Economia della Sardegna: 27° Rapporto
Il 27° Rapporto va in stampa in un momento in cui la pandemia da Covid-19, e la conseguente emergenza sanitaria, è ancora in corso. Se da un lato, visti i possibili cambiamenti degli scenari attuali e futuri, appariva riduttivo mostrare la situazione pre-emergenza sanitaria, dall’altro, in mancanza di dati e con una situazione ancora in essere, un qualsiasi tentativo di analizzare l’impatto regionale della pandemia e delle politiche di contenimento avrebbe prodotto risultati troppo approssimativi.
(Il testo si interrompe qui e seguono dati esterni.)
(* ===== verification/UdpBsd.v ===== *)
(** * UDP sockets without batched system calls (src/netfd_bsd.go)

    The methods of [netFD] that move packets between a socket and a buffer on systems
    that have no [recvmmsg] and [sendmmsg]: one packet at a time, with [recvfrom] and
    [sendto].  The state is that of [UdpPacket].

    The theorems: what receiving and sending do to the queue of packets, on every
    answer of the kernel. *)

From stdpp Require Import base gmap list numbers strings.
From S2P Require Import Prelude MCache Node LinkedBuffer BufferInv BufferRead BufferBlocks BufferMem BufferLink BufferSpec AutoPostpone Kernel IOVec DescCache Poller NetFD NetAddr UdpPacket.

Local Open Scope Z_scope.

Section Bsd.
Context {D CB W : Type} `{K : Kernel W} `{UL : UdpKernelLaws W} `{I : Interfaces}.
(** recvfrom(fd, p, flags) into a buffer of that length: the data, cut to the length,
    and the address of the sender. *)
Variable k_recvfrom : Z → Z → Z → W → result Z (list byte * Sockaddr) * W.
Implicit Types e : udp_env D CB W.
Abbreviation MU := (M (udp_env D CB W)).

Definition getUdpBufferSize : MU (result nerr Z) :=
  e ← get;
  let nfd := ne_nfd (ue_net e) in
  if negb (nfd_exactUDPBufferSizeEnabled nfd) then mret (Ok (nfd_udpBufferSize nfd))
  else
    r ← usyscall (k_recvfrom (nfd_fd nfd) (nfd_udpBufferSize nfd) MSG_PEEK);
    match r with
    | Err e => mret (Err (NErrno e))
    | Ok (data, _) => mret (Ok (zlen data))
    end.

Definition bsd_FillToBuffer : MU (result nerr ()) :=
  r ← getUdpBufferSize;
  match r with
  | Err e => mret (Err e)
  | Ok udpBufferSize =>
      block ← on_ubuf (mallocb (udpBufferSize + SockaddrSize));
      fd ← on_unet FD;
      r ← usyscall (k_recvfrom fd (s_len block - SockaddrSize) 0);
      match r with
      | Err e => mret (if is_again e then Ok () else Err (NErrno e))
      | Ok (data, sa) =>
          match UnixSockaddrToSockaddrSlice sa (ztake SockaddrSize (s_bytes block)) with
          | Err _ => mret (Err NOther)
          | Ok name =>
              match reslice (deliver block name data) 0 (SockaddrSize + zlen data) with
              | None => panic
              | Some b => _ ← on_ubuf (Write false b); mret (Ok ())
              end
          end
      end
  end.

(** The result of [WriteTo] is not looked at; [laddr] is the socket's local address. *)
Definition bsd_SendPackets (laddr : option Addr) : MU (result nerr ()) :=
  block ← on_ubuf (PeekBlocks 1);
  match block with
  | [b] =>
      match getUDPDataAndAddr (s_bytes b) with
      | Err _ => mret (Err NOther)
      | Ok (buf, addr) => _ ← nfd_WriteTo laddr buf (Some addr); skip_and_release 1
      end
  | _ => mret (Err NOther)
  end.

(** ** Receiving *)

Lemma zlen_UnixSockaddrToSockaddrSlice sa b name :
  zlen b = SockaddrSize → UnixSockaddrToSockaddrSlice sa b = Ok name → zlen name = SockaddrSize.
Proof.
  unfold SockaddrSize. intros Hb. destruct sa as [port addr|port zid addr| |]; [| |done..]; simpl.
  - unfold buildSockaddrSliceIPv4, SockaddrSize. rewrite decide_False by lia. intros [= <-].
    pose proof (zlen_take_le 4 addr). do 3 (apply zlen_store_28; [|done|done || lia]). done.
  - unfold buildSockaddrSliceIPv6, SockaddrSize. rewrite decide_False by lia. intros [= <-].
    pose proof (zlen_take_le 16 addr). do 4 (apply zlen_store_28; [|done|done || lia]). done.
Qed.

(** One readable event: nothing changes, or one packet is appended: the address of
    its sender in the raw form, then its data. *)
Inductive bsd_fills (q : list (list byte)) : result nerr () → list (list byte) → Prop :=
| BF_error (err : nerr) : bsd_fills q (Err err) q
| BF_again : bsd_fills q (Ok ()) q
| BF_packet sa base name data :
    UnixSockaddrToSockaddrSlice sa base = Ok name → zlen name = SockaddrSize →
    bsd_fills q (Ok ()) (q ++ [name ++ data]).

(** With the size of the packet peeked or not, when the kernel keeps to the length
    it is given. *)
Theorem bsd_receives_one_packet (wo : bool) e q :
  let size := nfd_udpBufferSize (ne_nfd (ue_net e)) in
  (∀ fd len flags w data sa w', k_recvfrom fd len flags w = (Ok (data, sa), w') → zlen data ≤ len) →
  holds_blocks wo (ue_buf e) q → 0 < size → zlen (concat q) + size + SockaddrSize < 2 ^ 32 →
  ∃ r q' e', bsd_FillToBuffer e = Ret (r, e') ∧ holds_blocks wo (ue_buf e') q' ∧ bsd_fills q r q'.
Proof.
  intros size Hk Hh Hsz Hbd. unfold bsd_FillToBuffer.
  assert (∃ r e1, getUdpBufferSize e = Ret (r, e1) ∧ ue_buf e1 = ue_buf e ∧ ∀ n, r = Ok n → 0 ≤ n ≤ size) as (r & e1 & Hr & Hb1 & Hn).
  { unfold getUdpBufferSize. mpure. cbv zeta. destruct (nfd_exactUDPBufferSizeEnabled _); simpl.
    - destruct (k_recvfrom (nfd_fd (ne_nfd (ue_net e))) size MSG_PEEK (uworld e)) as [r w] eqn:Er.
      erewrite bind_Ret by (apply usyscall_ok; exact Er). destruct r as [[data sa]|err].
      + do 2 eexists. split; [done|]. split; [done|]. intros n [= <-]. apply Hk in Er. pose proof (zlen_nonneg data). lia.
      + by do 2 eexists.
    - do 2 eexists. split; [done|]. split; [done|]. intros n [= <-]. unfold size in *. lia. }
  mrun Hr. destruct r as [n|err]; [specialize (Hn n eq_refl)|].
  2:{ eexists _, q, e1. split; [done|]. rewrite Hb1. split; [done|constructor]. }
  pose proof (zlen_nonneg (concat q)). unfold SockaddrSize in Hbd.
  destruct (Malloc_ok (n + SockaddrSize) (mc (ue_buf e1))) as (block & m & H1 & Hm & Hl & Hok & Hc & _).
  { rewrite Hb1. by eapply holds_blocks_mc. } { unfold SockaddrSize. lia. }
  assert (mallocb (n + SockaddrSize) (ue_buf e1) = Ret (block, set_mc m (ue_buf e1))) as H2 by (eapply zoom_Ret, H1).
  erewrite bind_Ret by (eapply on_ubuf_ok, H2). set (e2 := with_buf _ e1).
  assert (Hh2 : holds_blocks wo (set_mc m (ue_buf e1)) q) by (rewrite Hb1; by apply holds_blocks_set_mc).
  erewrite bind_Ret by (apply on_unet_FD). rewrite Hl. replace (n + SockaddrSize - SockaddrSize) with n by lia.
  destruct (k_recvfrom (ufd e2) n 0 (uworld e2)) as [r w] eqn:Er.
  erewrite bind_Ret by (apply usyscall_ok; exact Er).
  destruct r as [[data sa]|err]; cycle 1.
  { eexists _, q, _. split; [done|]. split; [exact Hh2|]. destruct (is_again err); constructor. }
  apply Hk in Er. set (base := ztake SockaddrSize (s_bytes block)).
  assert (Hbase : zlen base = SockaddrSize).
  { unfold base, SockaddrSize in *. rewrite zlen_ztake, zlen_s_bytes by (done || lia). lia. }
  destruct (UnixSockaddrToSockaddrSlice sa base) as [name|err] eqn:Ename; cycle 1.
  { eexists _, q, _. split; [done|]. split; [exact Hh2|]. constructor. }
  pose proof (zlen_UnixSockaddrToSockaddrSlice sa base name Hbase Ename) as Hname.
  destruct (deliver_ok (n + SockaddrSize) block (name, data)) as (s & Hs & Hd); simpl; [done|unfold SockaddrSize; lia|lia|lia|].
  simpl in Hs. rewrite Hs. pose proof (zlen_nonneg data). pose proof (dl_len _ _ Hd) as Hsl. simpl in Hsl. unfold SockaddrSize in Hsl.
  destruct (Writev_unsafe_blocks wo (set_mc m (ue_buf e1)) q [s]) as (b' & H7 & Hh' & _); [done| | |].
  { constructor; [|constructor]. split; [apply (dl_ok _ _ Hd)|lia]. }
  { unfold byteSlicesLen; simpl. lia. }
  erewrite bind_Ret by (eapply on_ubuf_ok; exact H7).
  eexists _, _, _. split; [done|]. split; [exact Hh'|].
  assert (blocks_of [s] = [name ++ data]) as ->.
  { unfold blocks_of. simpl. unfold slice_blocks. rewrite decide_False by lia. simpl. f_equal.
    rewrite <-(ztake_zdrop SockaddrSize (s_bytes s)). rewrite (dl_data _ _ Hd). f_equal.
    rewrite <-Hname. apply (dl_name _ _ Hd). }
  by eapply BF_packet.
Qed.

(** ** Sending *)

(** One writable event: the packet at the front leaves the queue whatever [sendto]
    answers, [EAGAIN] included; a packet whose address cannot be read stays. *)
Theorem bsd_sends_drops_on_again (wo : bool) e laddr p q :
  holds_blocks wo (ue_buf e) (p :: q) → SockaddrSize ≤ zlen p →
  (∀ buf addr, getUDPDataAndAddr p = Ok (buf, addr) →
     ∃ e', bsd_SendPackets laddr e = Ret (Ok (), e') ∧ holds_blocks wo (ue_buf e') q) ∧
  (∀ err, getUDPDataAndAddr p = Err err →
     ∃ e', bsd_SendPackets laddr e = Ret (Err NOther, e') ∧ holds_blocks wo (ue_buf e') (p :: q)).
Proof.
  intros Hh Hp. unfold bsd_SendPackets.
  destruct (PeekBlocks_ok wo (ue_buf e) (p :: q) 1 Hh) as (ss & Hr & Hss); [done|].
  destruct ss as [|s [|]]; [done| |done]. injection Hss as Hs.
  set (e1 := with_buf (ue_buf e) e). split.
  - intros buf addr Hu. erewrite bind_Ret by (eapply on_ubuf_ok, Hr). cbn beta iota. rewrite Hs, Hu.
    assert (∃ x e2, nfd_WriteTo laddr buf (Some addr) e1 = Ret (x, e2) ∧ ue_buf e2 = ue_buf e) as (x & e2 & Hw & Hb2).
    { unfold nfd_WriteTo. case_decide; [by do 2 eexists|]. mpure. case_decide; [by do 2 eexists|].
      destruct (AddrToSockAddr laddr (Some addr)) as [sa|]; [|by do 2 eexists].
      erewrite bind_Ret by (apply on_unet_FD).
      destruct (k_sendto (ufd e1) buf sa (uworld e1)) as [er w] eqn:Ek.
      erewrite bind_Ret by (apply usyscall_ok; exact Ek). by do 2 eexists. }
    mrun Hw. destruct (skip_release wo e2 (p :: q) 1) as (b & Hsk & Hb); [by rewrite Hb2|done| |].
    { rewrite zlen_cons. pose proof (zlen_nonneg q). lia. }
    eexists. split; [exact Hsk|]. exact Hb.
  - intros err Hu. erewrite bind_Ret by (eapply on_ubuf_ok, Hr). cbn beta iota. rewrite Hs, Hu. eexists. split; [done|]. exact Hh.
Qed.

End Bsd.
Lasciando ai Rapporti futuri questo compito, come di consueto, il 27esimo Rapporto presenta la situazione dell’economia regionale in base agli ultimi dati disponibili, nella maggior parte dei casi aggiornati al 2018, ma per commercio internazionale, lavoro e turismo aggiornati al 2019. Ciascun capitolo presenta alcune considerazioni sulle possibili conseguenze della pandemia rispetto all’analisi presentata.
Con un PIL pari al 70% della media europea (media italiana del 97%), la Sardegna conferma la sua appartenenza alle regioni più povere d’Europa. Il sistema produttivo è costituito fondamentalmente da microimprese (63% degli addetti regionali) e fatica a innescare un processo virtuoso di investimenti e accumulazione di capitale. L’investimento in ricerca e sviluppo rimane basso e prevalentemente finanziato dal settore pubblico. La percentuale di laureati è ancora troppo bassa e la capacità di attirarne dall’esterno limitata. Se si unisce a questo l’evoluzione negativa degli indicatori demografici, il quadro si complica. Anche per il 2018 il turismo offre segnali positivi ma con cenni di rallentamento probabilmente dovuti alle problematiche legate al trasporto da e per l’Isola che si sono acutizzate in anni recenti.
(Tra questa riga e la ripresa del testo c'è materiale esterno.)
(* ===== verification/UdpConn.v ===== *)
(** * UDP connections (src/udpconn.go)

    [udpconn]: its fields, the parts of the process it works on (poller, kernel,
    clock) and its methods as programs of atomic actions ([Threads]), as for TCP
    connections.  A method of a buffer is one action, so are a system call, the
    methods of [netFD] that run on the poller goroutine between two of its locks,
    an atomic load or store and a step of a job.  User handlers are names ([H])
    that two parameters run.  Endless loops take fuel ([out_of_fuel]).

    The theorems: reading takes exactly one packet; a write sends the packet or
    queues it and asks for the writable event; and two executions that show what
    goes wrong: a packet that nobody sends, a poller that waits for itself. *)

From stdpp Require Import base gmap sets list numbers.
From S2P Require Import Prelude MCache Node LinkedBuffer BufferInv BufferRead BufferBlocks BufferMem BufferLink BufferSpec AutoPostpone SafeJob Closer Threads Timer Kernel IOVec DescCache Poller NetFD NetAddr UdpPacket TcpConn.

Local Open Scope Z_scope.

Section UdpConn.
Context {D CB W H : Type} `{K : Kernel W} `{UK : UdpKernel W} `{I : Interfaces}.
Variable sock_Close : Z → W → W.
Variable pool_choice : list Msghdr → option nat.

Record udpconn : Type := UdpConn {
  uc_metaData : option nat;   (* user data, by name *)
  uc_reqHandle : option H;
  uc_closeHandle : option H;
  uc_readTrigger : chan;
  uc_inBuffer : Buffer;
  uc_outBuffer : Buffer;
  uc_rtimer : option timer;
  uc_wtimer : option timer;
  uc_nfd : netFD;
  uc_laddr : option Addr;   (* nfd.laddr *)
  uc_raddr : option Addr;   (* nfd.raddr *)
  uc_closer : closer;
  uc_postpone : PostponeWrite;
  uc_reading : Locker;
  uc_writing : Locker;
  uc_nonblocking : bool;
  uc_closeService : option Z;   (* the wait group of the service: its counter *)
  uc_msgs : list Msghdr;   (* msghdrPool *)
  uc_poll : epoll D CB W;   (* the poller, its descriptors and the kernel *)
  uc_clock : Z;   (* time.Now() *)
  uc_coins : list bool;   (* outcomes of select and of the task pool *)
  uc_tasks : nat   (* calls of udpAsyncHandler not yet started *)
}.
Per il rilancio della sua economia, la Sardegna non solo deve rafforzare le infrastrutture di base (di trasporto, energetiche, di rete, sanitarie, scolastiche, ecc.), ma deve investire sempre di più sul miglioramento del suo capitale umano e sociale e sulla qualità delle sue istituzioni. La sensibilità verso produzioni sostenibili è alta ma senza le infrastrutture necessarie, servizi pubblici avanzati, investimenti privati e mobilità intra e inter-regionale si rimane ancorati a schemi passati e, con i cambiamenti in atto, questo potrebbe rendere molto problematica l’uscita dall’attuale fase di crisi.